Exercise goal —
Would you please output, word for word, the span of the listing below that opens on the line containing "if isspace c" and closes on the line containing "base64-encoded string: number"? Include both ends and nothing more.

Raw data —
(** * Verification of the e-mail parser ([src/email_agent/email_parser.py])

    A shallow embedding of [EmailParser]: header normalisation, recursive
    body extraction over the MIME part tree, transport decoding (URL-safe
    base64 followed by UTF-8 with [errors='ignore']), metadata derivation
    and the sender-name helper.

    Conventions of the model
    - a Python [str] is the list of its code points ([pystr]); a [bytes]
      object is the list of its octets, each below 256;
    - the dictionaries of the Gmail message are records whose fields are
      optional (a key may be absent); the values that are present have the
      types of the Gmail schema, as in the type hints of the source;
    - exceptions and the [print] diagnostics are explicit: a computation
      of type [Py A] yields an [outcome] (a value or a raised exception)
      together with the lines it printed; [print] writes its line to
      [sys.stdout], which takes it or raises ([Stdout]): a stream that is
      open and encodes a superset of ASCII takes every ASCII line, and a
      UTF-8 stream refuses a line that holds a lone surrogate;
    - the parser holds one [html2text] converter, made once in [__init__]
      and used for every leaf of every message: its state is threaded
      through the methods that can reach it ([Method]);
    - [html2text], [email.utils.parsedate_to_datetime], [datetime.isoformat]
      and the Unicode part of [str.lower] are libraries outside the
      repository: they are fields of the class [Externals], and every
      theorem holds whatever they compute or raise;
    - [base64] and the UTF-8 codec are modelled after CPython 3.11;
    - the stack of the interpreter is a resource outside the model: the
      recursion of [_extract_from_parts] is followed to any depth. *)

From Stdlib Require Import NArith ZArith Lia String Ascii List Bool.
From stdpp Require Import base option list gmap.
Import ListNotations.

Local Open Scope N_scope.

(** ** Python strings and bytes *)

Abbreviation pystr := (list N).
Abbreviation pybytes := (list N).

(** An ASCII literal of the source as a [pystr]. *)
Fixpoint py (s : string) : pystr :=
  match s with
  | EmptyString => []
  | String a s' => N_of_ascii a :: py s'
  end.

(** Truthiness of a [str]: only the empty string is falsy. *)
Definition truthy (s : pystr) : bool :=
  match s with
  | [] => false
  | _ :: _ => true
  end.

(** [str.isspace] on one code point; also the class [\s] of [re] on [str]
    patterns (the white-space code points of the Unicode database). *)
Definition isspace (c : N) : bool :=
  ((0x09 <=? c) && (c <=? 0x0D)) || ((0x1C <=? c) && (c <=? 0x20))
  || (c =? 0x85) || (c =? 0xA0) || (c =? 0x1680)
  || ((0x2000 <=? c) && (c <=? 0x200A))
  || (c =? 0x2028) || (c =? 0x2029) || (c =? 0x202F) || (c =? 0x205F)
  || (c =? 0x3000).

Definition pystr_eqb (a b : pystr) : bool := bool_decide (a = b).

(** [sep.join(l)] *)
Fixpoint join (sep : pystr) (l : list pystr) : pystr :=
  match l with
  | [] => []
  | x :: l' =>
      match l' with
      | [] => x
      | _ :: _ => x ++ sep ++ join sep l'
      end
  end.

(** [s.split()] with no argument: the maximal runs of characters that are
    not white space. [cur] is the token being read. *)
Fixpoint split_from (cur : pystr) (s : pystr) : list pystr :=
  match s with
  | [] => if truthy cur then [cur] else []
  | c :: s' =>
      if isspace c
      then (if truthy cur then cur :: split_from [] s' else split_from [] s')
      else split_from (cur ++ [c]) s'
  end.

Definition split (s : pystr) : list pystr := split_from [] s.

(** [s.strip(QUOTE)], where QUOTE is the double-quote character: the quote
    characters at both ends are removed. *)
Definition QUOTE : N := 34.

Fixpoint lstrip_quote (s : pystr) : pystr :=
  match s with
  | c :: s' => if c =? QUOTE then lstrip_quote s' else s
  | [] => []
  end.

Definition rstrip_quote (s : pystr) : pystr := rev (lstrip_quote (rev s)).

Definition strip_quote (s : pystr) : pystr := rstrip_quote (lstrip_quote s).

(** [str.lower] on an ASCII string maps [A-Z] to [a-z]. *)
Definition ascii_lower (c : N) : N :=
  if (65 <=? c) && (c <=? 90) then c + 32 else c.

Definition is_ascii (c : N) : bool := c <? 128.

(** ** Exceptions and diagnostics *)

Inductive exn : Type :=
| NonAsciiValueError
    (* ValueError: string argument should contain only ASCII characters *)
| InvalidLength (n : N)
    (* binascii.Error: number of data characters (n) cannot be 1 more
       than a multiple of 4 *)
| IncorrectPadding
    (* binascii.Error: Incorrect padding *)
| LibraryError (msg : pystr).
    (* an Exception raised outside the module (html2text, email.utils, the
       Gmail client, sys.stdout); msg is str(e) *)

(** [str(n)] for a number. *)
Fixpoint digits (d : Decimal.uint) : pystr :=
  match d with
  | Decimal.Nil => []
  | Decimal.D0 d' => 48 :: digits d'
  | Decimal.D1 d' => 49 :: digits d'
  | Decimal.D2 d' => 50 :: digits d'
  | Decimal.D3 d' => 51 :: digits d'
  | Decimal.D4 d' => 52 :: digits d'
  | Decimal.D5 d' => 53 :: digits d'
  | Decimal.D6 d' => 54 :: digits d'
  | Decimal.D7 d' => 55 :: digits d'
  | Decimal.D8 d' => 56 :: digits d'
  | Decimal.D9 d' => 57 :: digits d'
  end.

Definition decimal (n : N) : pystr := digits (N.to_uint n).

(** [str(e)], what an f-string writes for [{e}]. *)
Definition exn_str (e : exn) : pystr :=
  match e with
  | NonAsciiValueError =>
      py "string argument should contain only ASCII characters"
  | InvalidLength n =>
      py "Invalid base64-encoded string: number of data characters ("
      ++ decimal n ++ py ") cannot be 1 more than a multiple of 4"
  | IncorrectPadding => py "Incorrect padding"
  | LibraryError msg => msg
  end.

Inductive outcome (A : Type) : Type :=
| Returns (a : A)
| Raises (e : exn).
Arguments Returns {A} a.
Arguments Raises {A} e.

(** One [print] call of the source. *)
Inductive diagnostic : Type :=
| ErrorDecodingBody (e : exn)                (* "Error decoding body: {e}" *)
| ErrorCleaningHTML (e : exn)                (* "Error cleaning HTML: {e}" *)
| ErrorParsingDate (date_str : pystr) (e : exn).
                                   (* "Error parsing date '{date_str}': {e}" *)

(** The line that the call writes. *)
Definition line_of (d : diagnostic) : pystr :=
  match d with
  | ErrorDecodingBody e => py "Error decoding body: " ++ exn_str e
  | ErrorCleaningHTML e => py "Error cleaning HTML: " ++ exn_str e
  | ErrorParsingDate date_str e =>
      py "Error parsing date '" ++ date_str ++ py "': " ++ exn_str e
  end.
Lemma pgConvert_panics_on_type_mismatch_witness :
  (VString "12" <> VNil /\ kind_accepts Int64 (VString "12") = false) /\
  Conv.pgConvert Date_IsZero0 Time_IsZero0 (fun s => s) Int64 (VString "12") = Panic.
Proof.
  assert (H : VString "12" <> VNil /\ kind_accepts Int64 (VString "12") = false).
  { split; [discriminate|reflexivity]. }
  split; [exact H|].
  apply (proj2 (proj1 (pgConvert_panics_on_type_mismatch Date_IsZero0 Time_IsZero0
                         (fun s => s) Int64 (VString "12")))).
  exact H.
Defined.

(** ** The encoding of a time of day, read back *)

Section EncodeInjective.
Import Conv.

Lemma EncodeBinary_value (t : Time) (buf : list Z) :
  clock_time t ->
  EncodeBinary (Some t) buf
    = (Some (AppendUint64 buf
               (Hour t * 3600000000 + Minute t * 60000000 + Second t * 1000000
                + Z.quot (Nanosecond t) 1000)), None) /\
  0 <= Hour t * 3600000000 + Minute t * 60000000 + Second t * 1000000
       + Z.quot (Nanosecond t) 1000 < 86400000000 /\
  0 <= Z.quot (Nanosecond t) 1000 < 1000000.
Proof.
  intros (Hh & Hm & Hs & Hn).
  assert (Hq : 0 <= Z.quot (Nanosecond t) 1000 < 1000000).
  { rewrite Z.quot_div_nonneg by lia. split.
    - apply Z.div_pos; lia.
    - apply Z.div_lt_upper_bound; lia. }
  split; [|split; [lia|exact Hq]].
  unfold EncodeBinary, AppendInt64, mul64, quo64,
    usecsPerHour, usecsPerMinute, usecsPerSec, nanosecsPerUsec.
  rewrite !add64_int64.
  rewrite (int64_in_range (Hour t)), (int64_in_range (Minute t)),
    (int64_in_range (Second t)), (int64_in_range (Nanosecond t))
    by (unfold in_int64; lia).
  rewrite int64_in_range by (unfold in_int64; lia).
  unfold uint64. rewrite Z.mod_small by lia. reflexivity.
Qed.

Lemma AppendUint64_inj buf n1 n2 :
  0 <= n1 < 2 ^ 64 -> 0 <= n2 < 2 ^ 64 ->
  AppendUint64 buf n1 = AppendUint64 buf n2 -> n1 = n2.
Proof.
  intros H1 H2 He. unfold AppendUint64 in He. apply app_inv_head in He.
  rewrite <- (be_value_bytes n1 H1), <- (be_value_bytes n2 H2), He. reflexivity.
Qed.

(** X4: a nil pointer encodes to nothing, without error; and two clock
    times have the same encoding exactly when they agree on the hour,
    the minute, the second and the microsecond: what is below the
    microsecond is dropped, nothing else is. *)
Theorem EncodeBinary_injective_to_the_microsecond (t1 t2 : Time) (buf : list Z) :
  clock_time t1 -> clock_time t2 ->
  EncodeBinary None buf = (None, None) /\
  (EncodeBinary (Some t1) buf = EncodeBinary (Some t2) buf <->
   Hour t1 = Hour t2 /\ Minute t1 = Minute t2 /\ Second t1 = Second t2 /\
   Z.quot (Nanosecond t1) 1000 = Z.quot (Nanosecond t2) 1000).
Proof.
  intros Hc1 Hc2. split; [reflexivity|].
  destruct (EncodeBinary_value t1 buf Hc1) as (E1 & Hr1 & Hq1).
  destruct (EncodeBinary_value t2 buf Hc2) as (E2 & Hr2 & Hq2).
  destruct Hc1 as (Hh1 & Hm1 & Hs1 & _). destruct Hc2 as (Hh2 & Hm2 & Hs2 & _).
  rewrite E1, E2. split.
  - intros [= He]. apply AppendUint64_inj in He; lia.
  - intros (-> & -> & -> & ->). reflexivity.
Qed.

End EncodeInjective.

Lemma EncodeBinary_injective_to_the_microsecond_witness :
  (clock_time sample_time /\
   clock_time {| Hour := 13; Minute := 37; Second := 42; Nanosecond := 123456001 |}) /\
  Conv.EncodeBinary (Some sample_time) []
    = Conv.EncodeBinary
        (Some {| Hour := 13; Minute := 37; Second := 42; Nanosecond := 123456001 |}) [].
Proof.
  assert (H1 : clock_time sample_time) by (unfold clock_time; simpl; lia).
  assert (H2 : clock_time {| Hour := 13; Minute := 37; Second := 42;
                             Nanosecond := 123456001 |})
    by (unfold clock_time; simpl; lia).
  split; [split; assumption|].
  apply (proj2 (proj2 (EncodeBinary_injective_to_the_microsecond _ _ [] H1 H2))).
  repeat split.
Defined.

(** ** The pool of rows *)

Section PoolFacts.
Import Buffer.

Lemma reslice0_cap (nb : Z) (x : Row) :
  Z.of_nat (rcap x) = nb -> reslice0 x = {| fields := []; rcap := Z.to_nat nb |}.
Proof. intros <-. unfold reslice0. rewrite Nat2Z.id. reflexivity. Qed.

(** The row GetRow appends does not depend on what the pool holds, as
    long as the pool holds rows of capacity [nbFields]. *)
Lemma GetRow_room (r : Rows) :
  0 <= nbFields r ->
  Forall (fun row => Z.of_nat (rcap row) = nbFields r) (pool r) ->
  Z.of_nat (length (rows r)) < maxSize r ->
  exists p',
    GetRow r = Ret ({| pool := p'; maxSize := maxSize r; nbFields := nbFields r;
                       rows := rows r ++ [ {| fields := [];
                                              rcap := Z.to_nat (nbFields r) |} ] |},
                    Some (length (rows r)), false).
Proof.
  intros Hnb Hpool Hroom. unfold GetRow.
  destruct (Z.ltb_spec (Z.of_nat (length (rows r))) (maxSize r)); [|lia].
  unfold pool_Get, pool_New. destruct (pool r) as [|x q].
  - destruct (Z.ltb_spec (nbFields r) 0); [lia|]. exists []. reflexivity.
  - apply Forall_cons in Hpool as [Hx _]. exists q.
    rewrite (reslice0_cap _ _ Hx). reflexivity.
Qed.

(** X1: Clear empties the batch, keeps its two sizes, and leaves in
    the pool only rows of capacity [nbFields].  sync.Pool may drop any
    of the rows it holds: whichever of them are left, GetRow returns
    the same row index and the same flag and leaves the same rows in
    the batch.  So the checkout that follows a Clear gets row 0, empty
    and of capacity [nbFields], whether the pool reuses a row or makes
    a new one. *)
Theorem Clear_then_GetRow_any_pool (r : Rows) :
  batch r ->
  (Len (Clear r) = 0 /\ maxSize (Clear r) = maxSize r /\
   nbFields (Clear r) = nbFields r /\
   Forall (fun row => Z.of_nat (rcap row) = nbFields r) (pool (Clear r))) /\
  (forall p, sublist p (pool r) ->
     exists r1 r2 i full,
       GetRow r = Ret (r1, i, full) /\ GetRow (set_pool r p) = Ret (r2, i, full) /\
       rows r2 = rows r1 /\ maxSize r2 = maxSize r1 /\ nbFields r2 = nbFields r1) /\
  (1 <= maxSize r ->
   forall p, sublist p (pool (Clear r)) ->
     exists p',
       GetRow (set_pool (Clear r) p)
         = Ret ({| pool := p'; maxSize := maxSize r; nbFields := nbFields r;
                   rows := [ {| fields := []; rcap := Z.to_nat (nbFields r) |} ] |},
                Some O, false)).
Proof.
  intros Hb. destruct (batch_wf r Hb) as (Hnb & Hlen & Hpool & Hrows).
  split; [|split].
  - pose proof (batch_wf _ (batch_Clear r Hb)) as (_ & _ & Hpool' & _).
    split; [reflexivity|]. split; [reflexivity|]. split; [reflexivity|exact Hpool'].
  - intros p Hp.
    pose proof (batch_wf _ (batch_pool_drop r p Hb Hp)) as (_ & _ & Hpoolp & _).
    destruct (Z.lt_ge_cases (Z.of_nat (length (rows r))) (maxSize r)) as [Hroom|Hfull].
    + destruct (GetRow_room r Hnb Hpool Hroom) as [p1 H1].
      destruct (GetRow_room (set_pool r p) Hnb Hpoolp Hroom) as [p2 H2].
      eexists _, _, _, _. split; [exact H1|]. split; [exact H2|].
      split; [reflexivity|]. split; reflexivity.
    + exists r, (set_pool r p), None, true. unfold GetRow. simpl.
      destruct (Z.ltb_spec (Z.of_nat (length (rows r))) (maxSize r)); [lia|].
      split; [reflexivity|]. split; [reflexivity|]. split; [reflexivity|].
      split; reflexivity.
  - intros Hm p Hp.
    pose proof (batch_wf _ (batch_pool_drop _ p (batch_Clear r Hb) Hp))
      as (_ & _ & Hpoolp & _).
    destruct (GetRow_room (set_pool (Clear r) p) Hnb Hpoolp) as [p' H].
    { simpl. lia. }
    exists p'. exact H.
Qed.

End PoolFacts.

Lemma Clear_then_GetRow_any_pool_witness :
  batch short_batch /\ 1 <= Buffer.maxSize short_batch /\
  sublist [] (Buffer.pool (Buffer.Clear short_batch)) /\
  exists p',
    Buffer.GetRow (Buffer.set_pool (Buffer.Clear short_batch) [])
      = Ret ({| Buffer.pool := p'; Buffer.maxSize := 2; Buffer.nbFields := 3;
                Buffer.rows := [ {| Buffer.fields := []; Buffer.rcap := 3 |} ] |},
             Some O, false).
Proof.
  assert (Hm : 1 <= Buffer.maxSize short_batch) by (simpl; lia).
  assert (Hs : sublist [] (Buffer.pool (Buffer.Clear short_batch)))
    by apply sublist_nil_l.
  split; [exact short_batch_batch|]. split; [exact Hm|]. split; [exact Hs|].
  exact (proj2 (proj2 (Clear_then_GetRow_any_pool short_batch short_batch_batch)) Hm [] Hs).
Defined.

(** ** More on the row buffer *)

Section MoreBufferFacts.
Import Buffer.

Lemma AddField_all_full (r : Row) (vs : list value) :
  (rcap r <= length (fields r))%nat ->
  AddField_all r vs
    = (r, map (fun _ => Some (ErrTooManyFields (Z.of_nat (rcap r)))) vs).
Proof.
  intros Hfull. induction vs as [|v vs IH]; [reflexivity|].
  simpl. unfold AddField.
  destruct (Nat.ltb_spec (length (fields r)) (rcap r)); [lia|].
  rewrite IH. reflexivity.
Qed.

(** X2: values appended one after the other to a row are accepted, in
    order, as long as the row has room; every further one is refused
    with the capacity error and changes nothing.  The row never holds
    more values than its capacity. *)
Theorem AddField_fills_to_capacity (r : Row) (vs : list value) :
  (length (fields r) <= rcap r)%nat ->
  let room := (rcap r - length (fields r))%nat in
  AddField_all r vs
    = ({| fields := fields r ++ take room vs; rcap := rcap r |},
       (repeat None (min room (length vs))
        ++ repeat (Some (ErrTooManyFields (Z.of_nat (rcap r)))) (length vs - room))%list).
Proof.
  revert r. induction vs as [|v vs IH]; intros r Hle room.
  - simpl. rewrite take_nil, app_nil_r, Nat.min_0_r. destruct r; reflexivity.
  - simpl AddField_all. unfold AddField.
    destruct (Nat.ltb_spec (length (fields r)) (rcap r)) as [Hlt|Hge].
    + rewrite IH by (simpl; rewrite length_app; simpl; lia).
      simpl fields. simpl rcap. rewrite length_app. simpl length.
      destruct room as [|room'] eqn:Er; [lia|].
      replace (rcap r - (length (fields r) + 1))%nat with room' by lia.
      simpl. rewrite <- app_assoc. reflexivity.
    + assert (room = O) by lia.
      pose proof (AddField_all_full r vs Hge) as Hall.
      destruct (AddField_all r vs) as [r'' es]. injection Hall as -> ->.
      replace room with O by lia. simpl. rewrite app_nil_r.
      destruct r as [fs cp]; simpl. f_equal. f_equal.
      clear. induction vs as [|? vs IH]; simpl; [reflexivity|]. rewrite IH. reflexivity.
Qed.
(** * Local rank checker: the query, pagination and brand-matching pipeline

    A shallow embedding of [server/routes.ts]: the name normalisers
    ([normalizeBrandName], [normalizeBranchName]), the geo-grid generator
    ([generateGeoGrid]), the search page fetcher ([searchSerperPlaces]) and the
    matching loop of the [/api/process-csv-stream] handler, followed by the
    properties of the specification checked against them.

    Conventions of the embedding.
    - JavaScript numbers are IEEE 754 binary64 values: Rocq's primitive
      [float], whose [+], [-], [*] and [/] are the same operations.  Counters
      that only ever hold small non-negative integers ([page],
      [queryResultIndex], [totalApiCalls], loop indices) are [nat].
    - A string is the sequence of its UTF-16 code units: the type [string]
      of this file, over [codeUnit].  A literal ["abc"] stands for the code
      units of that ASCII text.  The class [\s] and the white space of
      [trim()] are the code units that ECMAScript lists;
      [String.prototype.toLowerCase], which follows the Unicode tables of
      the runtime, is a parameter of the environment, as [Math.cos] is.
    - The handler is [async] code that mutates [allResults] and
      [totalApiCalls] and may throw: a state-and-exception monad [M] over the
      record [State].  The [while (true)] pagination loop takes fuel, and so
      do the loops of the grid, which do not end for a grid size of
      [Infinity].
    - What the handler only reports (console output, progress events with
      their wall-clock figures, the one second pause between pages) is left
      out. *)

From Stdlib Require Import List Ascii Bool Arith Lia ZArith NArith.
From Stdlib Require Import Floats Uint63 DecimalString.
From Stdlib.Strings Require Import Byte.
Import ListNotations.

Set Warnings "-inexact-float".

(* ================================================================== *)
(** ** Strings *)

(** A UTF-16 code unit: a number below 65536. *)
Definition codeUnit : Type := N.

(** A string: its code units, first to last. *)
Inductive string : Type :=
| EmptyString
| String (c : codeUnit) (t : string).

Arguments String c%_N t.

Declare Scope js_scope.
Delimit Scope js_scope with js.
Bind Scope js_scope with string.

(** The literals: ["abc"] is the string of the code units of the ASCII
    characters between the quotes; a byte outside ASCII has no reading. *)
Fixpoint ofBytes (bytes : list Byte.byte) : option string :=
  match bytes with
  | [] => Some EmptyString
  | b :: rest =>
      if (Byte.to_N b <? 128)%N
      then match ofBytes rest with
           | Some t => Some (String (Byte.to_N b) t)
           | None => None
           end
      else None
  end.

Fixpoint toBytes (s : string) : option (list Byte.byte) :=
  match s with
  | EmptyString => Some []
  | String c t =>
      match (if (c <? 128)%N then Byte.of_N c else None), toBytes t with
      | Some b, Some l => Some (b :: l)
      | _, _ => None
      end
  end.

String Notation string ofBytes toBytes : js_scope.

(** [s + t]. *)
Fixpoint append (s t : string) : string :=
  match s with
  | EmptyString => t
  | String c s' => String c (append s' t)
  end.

Result —
      if isspace c
      then (if truthy cur then cur :: split_from [] s' else split_from [] s')
      else split_from (cur ++ [c]) s'
  end.

Definition split (s : pystr) : list pystr := split_from [] s.

(** [s.strip(QUOTE)], where QUOTE is the double-quote character: the quote
    characters at both ends are removed. *)
Definition QUOTE : N := 34.

Fixpoint lstrip_quote (s : pystr) : pystr :=
  match s with
  | c :: s' => if c =? QUOTE then lstrip_quote s' else s
  | [] => []
  end.

Definition rstrip_quote (s : pystr) : pystr := rev (lstrip_quote (rev s)).

Definition strip_quote (s : pystr) : pystr := rstrip_quote (lstrip_quote s).

(** [str.lower] on an ASCII string maps [A-Z] to [a-z]. *)
Definition ascii_lower (c : N) : N :=
  if (65 <=? c) && (c <=? 90) then c + 32 else c.

Definition is_ascii (c : N) : bool := c <? 128.

(** ** Exceptions and diagnostics *)

Inductive exn : Type :=
| NonAsciiValueError
    (* ValueError: string argument should contain only ASCII characters *)
| InvalidLength (n : N)
    (* binascii.Error: number of data characters (n) cannot be 1 more
       than a multiple of 4 *)
| IncorrectPadding
    (* binascii.Error: Incorrect padding *)
| LibraryError (msg : pystr).
    (* an Exception raised outside the module (html2text, email.utils, the
       Gmail client, sys.stdout); msg is str(e) *)

(** [str(n)] for a number. *)
Fixpoint digits (d : Decimal.uint) : pystr :=
  match d with
  | Decimal.Nil => []
  | Decimal.D0 d' => 48 :: digits d'
  | Decimal.D1 d' => 49 :: digits d'
  | Decimal.D2 d' => 50 :: digits d'
  | Decimal.D3 d' => 51 :: digits d'
  | Decimal.D4 d' => 52 :: digits d'
  | Decimal.D5 d' => 53 :: digits d'
  | Decimal.D6 d' => 54 :: digits d'
  | Decimal.D7 d' => 55 :: digits d'
  | Decimal.D8 d' => 56 :: digits d'
  | Decimal.D9 d' => 57 :: digits d'
  end.

Definition decimal (n : N) : pystr := digits (N.to_uint n).

(** [str(e)], what an f-string writes for [{e}]. *)
Definition exn_str (e : exn) : pystr :=
  match e with
  | NonAsciiValueError =>
      py "string argument should contain only ASCII characters"
  | InvalidLength n =>
      py "Invalid base64-encoded string: number of data characters ("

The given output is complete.